Much like many former British protectorates, Pahang uses a dual carriageway with the left-hand traffic rule. As of 2013, Pahang had a total of 19,132 kilometres (11,888 mi) of connected roadways, with 12,425 kilometres (7,721 mi) being paved state routes, 702 kilometres (436 mi) of dirt tracks, 2,173 kilometres (1,350 mi) of gravel roads, and 3,832.6 kilometres (2,381.5 mi) of paved federal road.The primary route in Pahang is the East Coast Expressway, which is the extension of Kuala Lumpur–Karak Expressway, that connects the east coast and the west coast of the Peninsular Malaysia. The expressway passes through 3 states of the peninsular; Pahang, Terengganu and Selangor, connects Kuantan Port to the national grid and links many important town and cities of the east coast to the industrial heartland of Malaysia in the west. Another important route, the Central Spine Road which was laid out in the Eleventh Malaysian Plan, is an alternative road to the east coast, connecting Kuala Krai in Kelantan and Bentong District in Pahang.
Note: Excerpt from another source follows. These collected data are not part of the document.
(** [None] is an issuer without a NAV API. *)
Definition getIssuerNavAdapter (issuerCode : string) (env : ProcessEnv) : outcome (option (string -> price_prog Reading)) :=
  let code := toLowerCase issuerCode in
  if existsb (eqs code) NO_NAV_API then Ok None
  else
    symbols <-? loadIssuerNavSymbols env ;;
    if eqs code "spiko"
    then Ok (Some (withSymbols (spiko_fetchNav (default SPIKO_PUBLIC_API (setting env "SPIKO_NAV_API_BASE_URL"))) symbols))
    else if eqs code "etherfuse"
    then Ok (Some (withSymbols (etherfuse_fetchNav (default ETHERFUSE_API (setting env "ETHERFUSE_NAV_API_BASE_URL"))) symbols))
    else Err (Error ("price-guard: no issuer NAV adapter for issuer code " +:+ quoted issuerCode)).

Definition getIndependentFeedAdapter (env : ProcessEnv) : outcome (string -> price_prog Reading) :=
  feeds <-? loadRedstoneFeedContractIds env ;;
  match feeds with
  | [] => Err (Error "price-guard: REDSTONE_FEED_CONTRACT_IDS is not configured")
  | _ => Ok (redstone_fetchPrice feeds env)
  end.
End Adapters.

(** ** asset.ts, and index.ts: the configuration of an asset from its row *)
Record AssetConfig := MkAssetConfig {
  ac_id : string; ac_code : string; ac_issuerG : string; ac_issuerCode : string; ac_contractC : string;
  ac_standard : string; ac_yieldType : string; ac_custodyMode : string; ac_ccy : string;
  ac_redemptionLagDays : Z; ac_redemptionDailyCap : Z; ac_navSchedule : string; ac_priceBandBps : Z;
  ac_dailyMoveBandBps : Z; ac_haircutBaseBps : Z; ac_haircutFxBps : Z; ac_status : string }.

Definition toAssetConfig (r : asset_row) : outcome AssetConfig :=
  cap <-? match a_redemptionDailyCap r with
          | None | Some "" => Ok 0
          | Some cap => decimalStringToScaled cap
          end ;;
  Ok (MkAssetConfig (a_id r) (a_code r) (a_issuerG r) (a_issuerCode r) (a_contractC r) (a_standard r) (a_yieldType r)
        (a_custodyMode r) (a_ccy r) (a_redemptionLagDays r) cap (a_navSchedule r) (a_priceBandBps r)
        (a_dailyMoveBandBps r) (a_haircutBaseBps r) (a_haircutFxBps r) (a_status r)).

Section Pipeline.
Context `{PriceLib}.

(** ** navSignature.ts and navAttestor.ts *)
Definition canonicalNavMessage (assetCode : string) (ts value : Z) : string :=
  assetCode +:+ ":" +:+ Z_to_string ts +:+ ":" +:+ Z_to_string value.

(** The DER prefix of a raw Ed25519 key. *)
Definition ED25519_SPKI_DER_PREFIX : string :=
  list_to_string (List.map ascii_of_nat [48; 42; 48; 5; 6; 3; 43; 101; 112; 3; 33; 0]%nat).

Definition publicKeyFromRawBase64 (rawBase64 : string) : outcome string :=
  let raw := unbase64 rawBase64 in
  if negb (slen raw =? 32)%nat
  then Err (Error ("navSignature: expected a 32-byte raw Ed25519 public key (base64), got " +:+
              Z_to_string (Z.of_nat (slen raw)) +:+ " bytes"))
  else createPublicKey (ED25519_SPKI_DER_PREFIX +:+ raw).

Definition verifyNavSignature (assetCode : string) (ts value : Z) (sig issuerPublicKeyRawBase64 : string) : outcome bool :=
  publicKey <-? publicKeyFromRawBase64 issuerPublicKeyRawBase64 ;;
  cryptoVerify (canonicalNavMessage assetCode ts value) publicKey sig.

Definition attestorPublicKeyBase64 (publicKey : string) : outcome string :=
  raw <-? decodeEd25519PublicKey publicKey ;; Ok (base64 raw).

(** A signature that verifies under the publisher's own key. *)
Definition verify_own (publicKey assetCode : string) (ts value : Z) (sig : string) : outcome bool :=
  key <-? attestorPublicKeyBase64 publicKey ;; verifyNavSignature assetCode ts value sig key.

Definition attestNav (publicKey assetCode : string) (ts value : Z) : price_prog string :=
  sig <- call (SignMessage (canonicalNavMessage assetCode ts value)) ;;
  ok <- lift (verify_own publicKey assetCode ts value sig) ;;
  if negb ok
  then Throw (Error ("navAttestor: signature for " +:+ assetCode +:+ " does not verify against the signer's public key"))
  else Ret sig.

(** ** pipeline.ts *)
Definition degraded (a : AssetConfig) (detail : Detail) : price_prog unit := emit (PriceDegraded (ac_id a) (ac_code a) detail).

Definition settle (a : AssetConfig) (source : string) (read : price_prog Reading) : price_prog (option Reading) :=
  catch (r <- read ;; Ret (Some r))
    (fun err => degraded a (Reason (source +:+ " fetch failed: " +:+ exn_message err)) ;;; Ret None).

(** [None] is positive infinity. *)
Definition divergenceBps (a b : Z) : option Z :=
  if a =? 0 then None
  else
    let diff := if b <? a then a - b else b - a in
    Some (Number (Z.quot (diff * 10000) a)).
Definition above (bps : option Z) (band : Z) : bool := match bps with None => true | Some z => band <? z end.

Definition observation_row (a : AssetConfig) (source : string) (r : Reading) (observedAt : Z) (s : stamp) : priceObservation_row :=
  PriceObservation (st_uuid s) (ac_id a) source (signed_scaledToDecimalString (rd_value r)) observedAt None false.

Definition observe (a : AssetConfig) (source : string) (r : Reading) : price_prog unit :=
  observedAt <- lift (date_of_seconds (rd_ts r)) ;;
  stmt (insert_ignore priceObservation (observation_row a source r observedAt)) ;;; Ret tt.
Definition observe_opt (a : AssetConfig) (source : string) (r : option Reading) : price_prog unit :=
  match r with Some r => observe a source r | None => Ret tt end.

(** The publication of one source; its failure is remembered, not thrown. *)
Definition publish_source (source : string) (publish : price_prog unit) (errors : list (string * string)) : price_prog (list (string * string)) :=
  catch (publish ;;; Ret errors)
    (fun err => Ret (errors ++ [(source, source +:+ " publish failed: " +:+ exn_message err)])).

Definition sign_and_submit (unsignedXdr : string) : price_prog unit :=
  signedXdr <- call (SignTx unsignedXdr) ;; submitSignedTx signedXdr ;;; Ret tt.

Definition publish_nav (publicKey : string) (a : AssetConfig) (nav : Reading) : price_prog unit :=
  sig <- attestNav publicKey (ac_code a) (rd_ts nav) (rd_value nav) ;;
  navUnsignedXdr <- call (PublishNav publicKey (ac_contractC a) (ac_code a) (rd_value nav) (rd_ts nav) sig) ;;
  sign_and_submit navUnsignedXdr.

Definition publish_feed (publicKey : string) (a : AssetConfig) (feed : Reading) : price_prog unit :=
  feedUnsignedXdr <- call (PublishFeed publicKey (ac_contractC a) "redstone" (rd_value feed) (rd_ts feed)) ;;
  sign_and_submit feedUnsignedXdr.

(** The sources of a guarded price as JSON, bigints as text. *)
Definition source_json (s : list (string * jsval)) : jsval :=
  JObj (List.map (fun kv => (fst kv, match snd kv with JBig z => JStr (Z_to_string z) | v => v end)) s).

Definition snapshot_row (a : AssetConfig) (guarded : GuardedPrice) (s : stamp) : priceSnapshot_row :=
  PriceSnapshot (st_uuid s) (ac_id a) (signed_scaledToDecimalString (gp_value guarded)) (gp_status guarded)
    (JArr (List.map source_json (gp_sources guarded))) 0 (st_now s).

Definition publish_and_read_back (publicKey : string) (a : AssetConfig) (nav feed : option Reading) : price_prog unit :=
  publishErrors <- match nav with
                   | Some nav => publish_source "issuer NAV" (publish_nav publicKey a nav) []
                   | None => Ret []
                   end ;;
  publishErrors <- match feed with
                   | Some feed => publish_source "RedStone feed" (publish_feed publicKey a feed) publishErrors
                   | None => Ret publishErrors
                   end ;;
  guarded <- call (ReadGuardedPrice (ac_contractC a)) ;;
  stmt (insert priceSnapshot (snapshot_row a guarded)) ;;;
  fold (fun _ err => degraded a (SourceReason (fst err) (snd err))) tt publishErrors ;;;
  if eqs (gp_status guarded) "Degraded" then degraded a DegradedStatus
  else if eqs (gp_status guarded) "Halted" then emit (PriceHalted (ac_id a) (ac_code a))
  else Ret tt.

Definition flag_disagreement (a : AssetConfig) (nav feed : option Reading) : price_prog unit :=
  match nav, feed with
  | Some nav, Some feed =>
      let bps := divergenceBps (rd_value nav) (rd_value feed) in
      if above bps (ac_priceBandBps a) then degraded a (Disagreement bps (ac_priceBandBps a)) else Ret tt
  | _, _ => Ret tt
  end.

Section Cycle.
Context (env : ProcessEnv) (fetchPrice : string -> price_prog Reading).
The main railway line is the KTM East Coast Railway Line, nicknamed the 'Jungle Railway' for its route that passes through the sparsely populated and heavily forested interior. It is operated by Keretapi Tanah Melayu Berhad, a federal government-linked company. The 526 km long single track metre gauge that runs between Gemas in Negeri Sembilan and Tumpat in Kelantan, was historically used during British protectorate to transport Tin. A more advanced railway line, the double-track and electrified MRL East Coast Rail Link (ECRL), was announced in 2016 as a project under ECER's master plan, to transport both passengers and cargo. The planned 688 km long new railway line is set to form the backbone of ECER's multimodal transport infrastructure, linking the existing transportation hub in ECER Special Economic Zone (SEZ) with the west coast region.

The Special Economic Zone that centred at Kuantan,is the main transportation hub for bus services, air routes and sea routes for the entire east coast region. Terminal Kuantan Sentral serves as the land transportation hub, offering intrastate services that connects all districts of Pahang, as well as interstate services that links the state to the rest of the Peninsular, including Singapore and Thailand. In 2012, the government announced that Prasarana, which runs Rapid KL, would take over all public bus services in Kuantan under a new entity, Rapid Kuantan. The only airport in Pahang is Sultan Ahmad Shah Airport, also known as Kuantan Airport. Located 15 km from Kuantan, it serves both domestic and international flights. Direct international flights connect the state with Singapore. The airport serves the national carrier Malaysia Airlines and its low-cost subsidiary Firefly. It also houses the 6th Squadron and 19th Squadron of the Royal Malaysian Air Force.Kuantan is also home to Pahang's only seaport, the Kuantan Port. The multipurpose seaport, that handles both intermodal containers and bulk cargo, is an important gateway of the international sea trading routes for the entire east coast region of Peninsular Malaysia. Since 2013, the port embarked on massive expansion program with the development of New Deep Water Terminal consisting 2 km berth extension, to be fully integrated with the Malaysia-China Kuantan Industrial Park (MCKIP) and other neighbouring industrial parks within the Special Economic Zone. This expansion plan, along with other high impact development projects are in tandem with the escalating economic development of the Eastern Industrial Corridor.